WHAT TO PRODUCE: Some of the lines below need repeating. Reproduce exactly those between the lines holding "Lemma finditer_from_none (s" and "unfold open_tag. cbn", inclusive.

DATA FOR ANALYSIS:

▽

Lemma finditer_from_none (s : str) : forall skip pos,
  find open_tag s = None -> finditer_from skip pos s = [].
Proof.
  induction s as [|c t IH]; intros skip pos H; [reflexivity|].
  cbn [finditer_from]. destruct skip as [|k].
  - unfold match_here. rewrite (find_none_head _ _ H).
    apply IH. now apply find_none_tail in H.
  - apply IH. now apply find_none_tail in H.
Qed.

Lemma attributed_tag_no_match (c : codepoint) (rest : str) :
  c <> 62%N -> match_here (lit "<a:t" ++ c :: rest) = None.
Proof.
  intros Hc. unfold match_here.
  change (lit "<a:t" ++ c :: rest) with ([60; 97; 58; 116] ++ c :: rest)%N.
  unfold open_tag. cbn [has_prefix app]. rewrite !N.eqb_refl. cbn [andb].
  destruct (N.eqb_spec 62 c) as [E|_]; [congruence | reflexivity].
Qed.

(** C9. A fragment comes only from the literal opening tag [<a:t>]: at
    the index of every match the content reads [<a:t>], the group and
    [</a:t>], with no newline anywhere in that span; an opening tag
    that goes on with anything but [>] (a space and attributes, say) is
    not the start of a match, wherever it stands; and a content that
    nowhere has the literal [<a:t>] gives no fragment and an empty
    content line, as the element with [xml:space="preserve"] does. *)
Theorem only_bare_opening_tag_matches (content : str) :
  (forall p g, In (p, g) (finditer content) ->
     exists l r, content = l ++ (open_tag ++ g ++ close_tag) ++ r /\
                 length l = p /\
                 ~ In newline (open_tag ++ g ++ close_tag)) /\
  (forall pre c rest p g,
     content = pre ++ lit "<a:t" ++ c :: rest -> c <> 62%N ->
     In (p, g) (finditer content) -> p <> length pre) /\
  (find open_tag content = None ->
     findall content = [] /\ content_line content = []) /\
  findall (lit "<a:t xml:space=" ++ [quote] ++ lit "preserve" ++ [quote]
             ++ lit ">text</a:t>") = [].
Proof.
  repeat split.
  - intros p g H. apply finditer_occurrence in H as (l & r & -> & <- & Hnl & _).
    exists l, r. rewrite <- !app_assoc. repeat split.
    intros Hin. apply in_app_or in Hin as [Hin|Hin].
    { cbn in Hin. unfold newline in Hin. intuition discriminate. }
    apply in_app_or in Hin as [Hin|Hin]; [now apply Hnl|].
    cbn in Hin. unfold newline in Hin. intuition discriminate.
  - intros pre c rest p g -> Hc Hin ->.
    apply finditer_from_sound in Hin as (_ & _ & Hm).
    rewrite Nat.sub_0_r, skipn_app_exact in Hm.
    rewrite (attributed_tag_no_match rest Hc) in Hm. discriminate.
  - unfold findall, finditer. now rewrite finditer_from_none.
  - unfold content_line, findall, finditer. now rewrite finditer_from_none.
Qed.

△
▽

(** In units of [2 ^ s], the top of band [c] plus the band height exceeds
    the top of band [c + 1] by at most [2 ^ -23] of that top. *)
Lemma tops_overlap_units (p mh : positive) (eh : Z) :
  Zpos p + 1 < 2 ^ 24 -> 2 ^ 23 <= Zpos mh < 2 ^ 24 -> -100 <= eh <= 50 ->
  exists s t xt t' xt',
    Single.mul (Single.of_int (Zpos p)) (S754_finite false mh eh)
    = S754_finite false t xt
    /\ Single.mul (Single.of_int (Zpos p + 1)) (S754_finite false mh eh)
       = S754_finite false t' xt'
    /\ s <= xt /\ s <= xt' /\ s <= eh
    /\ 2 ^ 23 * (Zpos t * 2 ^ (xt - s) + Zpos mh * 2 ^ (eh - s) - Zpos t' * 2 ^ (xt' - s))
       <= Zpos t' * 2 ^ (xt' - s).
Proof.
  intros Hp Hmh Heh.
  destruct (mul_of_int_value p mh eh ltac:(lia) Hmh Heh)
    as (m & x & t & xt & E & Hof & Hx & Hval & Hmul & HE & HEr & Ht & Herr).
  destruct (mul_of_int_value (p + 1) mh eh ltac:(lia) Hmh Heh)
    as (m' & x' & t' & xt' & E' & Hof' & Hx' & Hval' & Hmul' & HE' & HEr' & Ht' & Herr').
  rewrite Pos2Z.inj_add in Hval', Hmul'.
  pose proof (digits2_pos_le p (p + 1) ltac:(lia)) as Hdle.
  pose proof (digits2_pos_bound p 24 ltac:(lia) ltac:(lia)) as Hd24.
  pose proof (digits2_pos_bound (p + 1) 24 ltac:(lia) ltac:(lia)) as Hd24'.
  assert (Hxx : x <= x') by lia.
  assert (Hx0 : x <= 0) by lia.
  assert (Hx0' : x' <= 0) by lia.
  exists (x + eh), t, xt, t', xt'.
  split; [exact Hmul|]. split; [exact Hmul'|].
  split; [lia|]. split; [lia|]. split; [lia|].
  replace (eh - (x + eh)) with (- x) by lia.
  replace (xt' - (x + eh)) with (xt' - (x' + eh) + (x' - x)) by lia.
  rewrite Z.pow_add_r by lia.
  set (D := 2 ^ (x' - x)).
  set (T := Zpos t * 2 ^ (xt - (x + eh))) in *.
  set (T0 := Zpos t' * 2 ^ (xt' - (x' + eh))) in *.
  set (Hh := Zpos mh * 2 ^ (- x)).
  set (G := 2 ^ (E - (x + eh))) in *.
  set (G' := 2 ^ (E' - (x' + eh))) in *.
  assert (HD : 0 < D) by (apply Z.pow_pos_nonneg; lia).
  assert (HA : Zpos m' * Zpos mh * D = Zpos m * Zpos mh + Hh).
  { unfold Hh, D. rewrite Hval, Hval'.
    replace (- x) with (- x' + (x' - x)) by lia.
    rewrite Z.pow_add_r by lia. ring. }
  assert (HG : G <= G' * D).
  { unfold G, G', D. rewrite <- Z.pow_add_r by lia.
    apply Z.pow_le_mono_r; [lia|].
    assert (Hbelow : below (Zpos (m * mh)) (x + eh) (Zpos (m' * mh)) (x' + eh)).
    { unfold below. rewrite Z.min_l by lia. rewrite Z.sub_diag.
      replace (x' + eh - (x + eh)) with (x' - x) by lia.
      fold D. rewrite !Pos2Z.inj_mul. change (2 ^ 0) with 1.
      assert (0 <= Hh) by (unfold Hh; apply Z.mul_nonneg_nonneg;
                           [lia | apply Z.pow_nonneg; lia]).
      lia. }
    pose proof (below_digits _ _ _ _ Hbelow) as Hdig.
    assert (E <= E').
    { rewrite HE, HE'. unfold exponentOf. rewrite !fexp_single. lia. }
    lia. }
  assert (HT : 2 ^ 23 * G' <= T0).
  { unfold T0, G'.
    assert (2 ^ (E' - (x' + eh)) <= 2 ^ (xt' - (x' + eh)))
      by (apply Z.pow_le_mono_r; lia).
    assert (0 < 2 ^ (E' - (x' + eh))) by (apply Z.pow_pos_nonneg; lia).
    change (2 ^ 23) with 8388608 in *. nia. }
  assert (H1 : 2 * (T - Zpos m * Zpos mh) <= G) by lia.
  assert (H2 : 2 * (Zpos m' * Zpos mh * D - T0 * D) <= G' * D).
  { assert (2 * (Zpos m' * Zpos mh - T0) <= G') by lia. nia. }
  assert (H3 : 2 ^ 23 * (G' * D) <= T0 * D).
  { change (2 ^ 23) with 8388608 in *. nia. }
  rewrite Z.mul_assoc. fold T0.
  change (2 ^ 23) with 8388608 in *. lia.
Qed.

△
▽

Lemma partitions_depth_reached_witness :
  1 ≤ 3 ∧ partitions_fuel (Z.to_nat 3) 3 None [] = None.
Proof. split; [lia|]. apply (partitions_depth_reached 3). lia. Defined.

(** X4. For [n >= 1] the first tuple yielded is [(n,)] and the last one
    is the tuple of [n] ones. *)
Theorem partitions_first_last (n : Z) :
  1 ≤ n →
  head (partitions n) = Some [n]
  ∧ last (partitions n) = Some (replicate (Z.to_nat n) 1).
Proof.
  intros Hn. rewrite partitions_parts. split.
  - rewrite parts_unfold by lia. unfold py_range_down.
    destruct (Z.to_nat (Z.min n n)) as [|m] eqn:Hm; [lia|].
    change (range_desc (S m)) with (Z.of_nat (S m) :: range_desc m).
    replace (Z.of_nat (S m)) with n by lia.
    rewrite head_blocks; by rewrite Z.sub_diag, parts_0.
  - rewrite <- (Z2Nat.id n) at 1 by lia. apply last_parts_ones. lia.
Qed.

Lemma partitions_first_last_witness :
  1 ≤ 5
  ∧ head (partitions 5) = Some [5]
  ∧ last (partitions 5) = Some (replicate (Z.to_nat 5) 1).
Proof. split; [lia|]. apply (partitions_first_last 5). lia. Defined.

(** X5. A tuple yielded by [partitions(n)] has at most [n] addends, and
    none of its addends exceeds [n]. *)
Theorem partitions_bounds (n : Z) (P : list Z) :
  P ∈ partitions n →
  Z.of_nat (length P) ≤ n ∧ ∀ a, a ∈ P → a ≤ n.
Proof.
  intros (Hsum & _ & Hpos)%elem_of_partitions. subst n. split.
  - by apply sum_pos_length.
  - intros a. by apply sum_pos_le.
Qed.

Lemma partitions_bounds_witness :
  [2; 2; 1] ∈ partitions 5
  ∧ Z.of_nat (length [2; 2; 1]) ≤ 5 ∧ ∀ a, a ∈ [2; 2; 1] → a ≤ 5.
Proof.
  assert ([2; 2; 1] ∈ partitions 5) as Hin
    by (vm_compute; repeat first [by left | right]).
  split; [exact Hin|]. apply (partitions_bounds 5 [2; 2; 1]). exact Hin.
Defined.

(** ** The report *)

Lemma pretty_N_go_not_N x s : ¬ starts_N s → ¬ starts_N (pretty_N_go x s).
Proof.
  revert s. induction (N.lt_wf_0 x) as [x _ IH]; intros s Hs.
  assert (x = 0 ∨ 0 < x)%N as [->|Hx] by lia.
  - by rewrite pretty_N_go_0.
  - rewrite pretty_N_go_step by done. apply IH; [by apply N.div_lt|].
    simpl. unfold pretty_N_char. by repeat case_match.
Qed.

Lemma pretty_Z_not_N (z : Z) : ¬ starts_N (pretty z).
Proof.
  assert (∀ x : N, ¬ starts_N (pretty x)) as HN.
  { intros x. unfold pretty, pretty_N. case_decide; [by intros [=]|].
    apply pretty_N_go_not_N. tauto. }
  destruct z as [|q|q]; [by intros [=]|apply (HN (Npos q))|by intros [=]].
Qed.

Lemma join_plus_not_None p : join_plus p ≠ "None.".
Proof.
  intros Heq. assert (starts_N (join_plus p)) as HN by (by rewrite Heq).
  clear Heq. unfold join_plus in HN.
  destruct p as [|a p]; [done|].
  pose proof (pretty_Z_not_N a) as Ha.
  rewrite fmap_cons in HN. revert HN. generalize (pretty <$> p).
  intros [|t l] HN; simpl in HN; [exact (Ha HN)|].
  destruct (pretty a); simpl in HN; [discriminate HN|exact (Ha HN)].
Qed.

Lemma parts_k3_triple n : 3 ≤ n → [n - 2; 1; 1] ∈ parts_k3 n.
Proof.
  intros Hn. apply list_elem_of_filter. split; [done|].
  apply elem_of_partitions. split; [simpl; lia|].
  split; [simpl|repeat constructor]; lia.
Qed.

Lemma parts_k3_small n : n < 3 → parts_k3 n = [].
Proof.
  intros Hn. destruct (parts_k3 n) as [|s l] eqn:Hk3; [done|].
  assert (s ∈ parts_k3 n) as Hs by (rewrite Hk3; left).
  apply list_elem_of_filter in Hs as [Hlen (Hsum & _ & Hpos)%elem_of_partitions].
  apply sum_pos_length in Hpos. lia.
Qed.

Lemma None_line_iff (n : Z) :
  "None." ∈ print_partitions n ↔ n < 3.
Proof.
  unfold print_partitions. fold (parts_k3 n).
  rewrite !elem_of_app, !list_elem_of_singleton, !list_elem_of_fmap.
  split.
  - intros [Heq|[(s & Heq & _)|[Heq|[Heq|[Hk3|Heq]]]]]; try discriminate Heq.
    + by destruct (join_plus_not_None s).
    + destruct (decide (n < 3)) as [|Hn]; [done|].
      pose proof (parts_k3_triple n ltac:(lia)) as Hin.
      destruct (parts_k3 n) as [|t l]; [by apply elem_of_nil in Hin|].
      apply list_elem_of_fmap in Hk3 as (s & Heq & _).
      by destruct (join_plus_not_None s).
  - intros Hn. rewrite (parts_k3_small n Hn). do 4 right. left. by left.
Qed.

△

RESULT BELOW:
Lemma finditer_from_none (s : str) : forall skip pos,
  find open_tag s = None -> finditer_from skip pos s = [].
Proof.
  induction s as [|c t IH]; intros skip pos H; [reflexivity|].
  cbn [finditer_from]. destruct skip as [|k].
  - unfold match_here. rewrite (find_none_head _ _ H).
    apply IH. now apply find_none_tail in H.
  - apply IH. now apply find_none_tail in H.
Qed.

Lemma attributed_tag_no_match (c : codepoint) (rest : str) :
  c <> 62%N -> match_here (lit "<a:t" ++ c :: rest) = None.
Proof.
  intros Hc. unfold match_here.
  change (lit "<a:t" ++ c :: rest) with ([60; 97; 58; 116] ++ c :: rest)%N.
  unfold open_tag. cbn [has_prefix app]. rewrite !N.eqb_refl. cbn [andb].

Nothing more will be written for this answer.